ERIC RHEIN

Eric Rhein uses the precision of a jeweler to create delicate constructions from wire, paper, monofilament, and appropriated objects such as sentimental bits of jewelry, discarded rusty bottle caps, gears, and crystals. Drawing on his Southern-gothic heritage of Appalachian Kentucky, Rhein explores the delicate and powerful connections among humans, nature, and the spiritual world where loss and rebirth connect the past with the future. His drawings and sculptures evoke a transcendent universe inhabited by leaves, birds, animals, and human figures that represent the metamorphosis of human relationships and experience. His sculptural explorations are simultaneously about absence and presence, the material and the ephemeral. The realm of science is also expressed in Rhein's artistic vision, at times conceptually and at other times concretely, through the incorporation of such objects as antique medical journals.

Rhein also weaves personal stories and experiences into thematic bodies of work. This includes The Leaf Project which he conceived in 1996 to pay tribute to people he has known who have died of complications from AIDS. As observed by noted AIDS activist and art historian, Robert Atkins, "Art has always played a role in coming to terms with collective tragedy, and the role of the artist has frequently been to bear witness. Surely an art of memory like Eric Rhein's can help harmonize our views by suggesting that honoring the past is one way to live more fully in the present."

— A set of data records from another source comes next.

(** What the handler draws from the environment while it treats one
    event: [pygame.mouse.get_pos()] and the random source. *)
Record Input := {
  event : Event;
  mouse_pos : Z * Z;
  rand : nat → Q
}.

(** The five variables of [main]. *)
Record State := {
  grid_positions : gset (Z * Z);
  count : Z;
  playing : bool;
  running : bool;
  iteration : Z
}.

Definition handle_mouse_click (mouse_pos : Z * Z)
    (grid_positions : gset (Z * Z)) : gset (Z * Z) :=
  let grid_pos := (mouse_pos.1 `div` TILE_SIZE, mouse_pos.2 `div` TILE_SIZE) in
  if decide (grid_pos ∈ grid_positions)
  then grid_positions ∖ {[grid_pos]}
  else {[grid_pos]} ∪ grid_positions.

Definition handle_event (inp : Input) (s : State) : State :=
  let ev := event inp in
  if bool_decide (type ev = QUIT) then
    {| grid_positions := grid_positions s; count := count s;
       playing := playing s; running := false; iteration := iteration s |}
  else if bool_decide (type ev = KEYDOWN) then
    if bool_decide (key ev = K_SPACE) then
      {| grid_positions := grid_positions s; count := count s;
         playing := negb (playing s); running := running s;
         iteration := iteration s |}
    else if bool_decide (key ev = K_c) then
      {| grid_positions := ∅; count := 0;
         playing := false; running := running s; iteration := 0 |}
    else if bool_decide (key ev = K_r) then
      {| grid_positions := generate_random_grid_positions (rand inp);
         count := count s;
         playing := playing s; running := running s; iteration := 0 |}
    else if bool_decide (key ev = K_p) then
      {| grid_positions := generate_pattern; count := count s;
         playing := false; running := running s; iteration := 0 |}
    else s
  else if bool_decide (type ev = MOUSEBUTTONDOWN)
          && bool_decide (button ev = 1) then
    {| grid_positions := handle_mouse_click (mouse_pos inp) (grid_positions s);
       count := count s;
       playing := playing s; running := running s;
       iteration := iteration s |}
  else s.

(** ** The main loop *)

Definition initial_state : State :=
  {| grid_positions := ∅; count := 0; playing := false; running := true;
     iteration := 0 |}.

(** [if playing: count = count + 1; iteration = iteration + 1] *)
Definition advance (s : State) : State :=
  if playing s then
    {| grid_positions := grid_positions s; count := count s + 1;
       playing := playing s; running := running s;
       iteration := iteration s + 1 |}
  else s.

(** Whether the frame that starts in [s] replaces the set by the next
    generation: the test [count >= UPDATE_FREQ] after [advance]. *)
Definition transition_due (s : State) : bool :=
  bool_decide (UPDATE_FREQ ≤ count (advance s)).
(** * Master Data Cleaner: loader, profiler and cleaning pipeline of [app.py]

    A shallow embedding of the decision logic of [src/app.py]: the CSV load
    with its encoding fallback, the data quality report, and the handler of
    the "Apply Cleaning" button.  The tabular work is done by pandas calls;
    each call that the script makes is embedded as a function of the same
    name over a row-major table. *)

From stdpp Require Import base numbers option list strings countable gmap.

Set Warnings "-clear-no-such-hyp".

(** ** Python values used by the script *)

Module Py.

(** A Python [str] is a sequence of Unicode code points. *)
Abbreviation str := (list N).

(** Code points of a text literal written with 8-bit characters. *)
Definition lit (s : string) : str :=
  Ascii.N_of_ascii <$> String.list_ascii_of_string s.

Definition comma : N := 44.
Definition colon : N := 58.

(** The exceptions that reach a handler of the script. *)
Inductive exn :=
| IndexError
| KeyError
| ValueError
| UnicodeDecodeError
| UnicodeEncodeError
| EmptyDataError.

#[global] Instance exn_eq_dec : EqDecision exn.
Proof. solve_decision. Defined.

(** A computation that returns or raises. *)
Abbreviation result A := (sum exn A).

#[global] Instance result_ret : MRet (sum exn) := fun A x => inr x.
#[global] Instance result_bind : MBind (sum exn) :=
  fun A B k m => match m with inl e => inl e | inr x => k x end.

(** [l[i]] on a list. *)
Definition index {A} (l : list A) (i : nat) : result A :=
  match l !! i with
  | Some x => inr x
  | None => inl IndexError
  end.

(** [s.split(sep)] for a one-character separator: never returns an empty
    list, and the empty string splits into one empty piece. *)
Fixpoint split (sep : N) (s : str) : list str :=
  match s with
  | [] => [[]]
  | c :: s' =>
      if N.eqb c sep then [] :: split sep s'
      else match split sep s' with
           | w :: ws => (c :: w) :: ws
           | [] => [[c]]
           end
  end.

(** [str.isspace] on one code point. *)
Definition isspace (c : N) : bool :=
  ((9 <=? c) && (c <=? 13) || (28 <=? c) && (c <=? 32)
   || (c =? 133) || (c =? 160) || (c =? 5760)
   || (8192 <=? c) && (c <=? 8202)
   || (c =? 8232) || (c =? 8233) || (c =? 8239) || (c =? 8287)
   || (c =? 12288))%N.

Fixpoint lstrip (s : str) : str :=
  match s with
  | c :: s' => if isspace c then lstrip s' else s
  | [] => []
  end.

Definition rstrip (s : str) : str := reverse (lstrip (reverse s)).

(** [s.strip()] *)
Definition strip (s : str) : str := rstrip (lstrip s).

(** Truth value of a string in a condition: non-empty. *)
Definition truthy (s : str) : bool :=
  match s with [] => false | _ :: _ => true end.

End Py.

Through art making, Rhein has found a gateway to look beyond the shadows cast by his heritage and has discovered light reflected in the human condition. His artwork often merges sexuality, beauty, and mortality. Holland Cotter of The New York Times writes that in Rhein's work "the combination of art and craft, delicacy and resiliency, feminine and masculine is exquisitely wrought and is, as it should be, seductive and disturbing."

Based in Manhattan, Eric Rhein has been exhibiting his sculptures and wire drawings for over 20 years in New York City and throughout the United States, as well as in London, Paris, Munich, Stockholm, and Tokyo. Publications that have reviewed and/or reproduced his artwork include: Art in America, Interview, The New York Times, Village Voice, Metrosource, POZ, The James White Review, Dutch Elle, and Vanity Fair. Rhein holds an MFA from the School of Visual Arts. He has received grants from the Pollock/Krasner Foundation, Adolph and Esther Gottlieb, and Art Matters.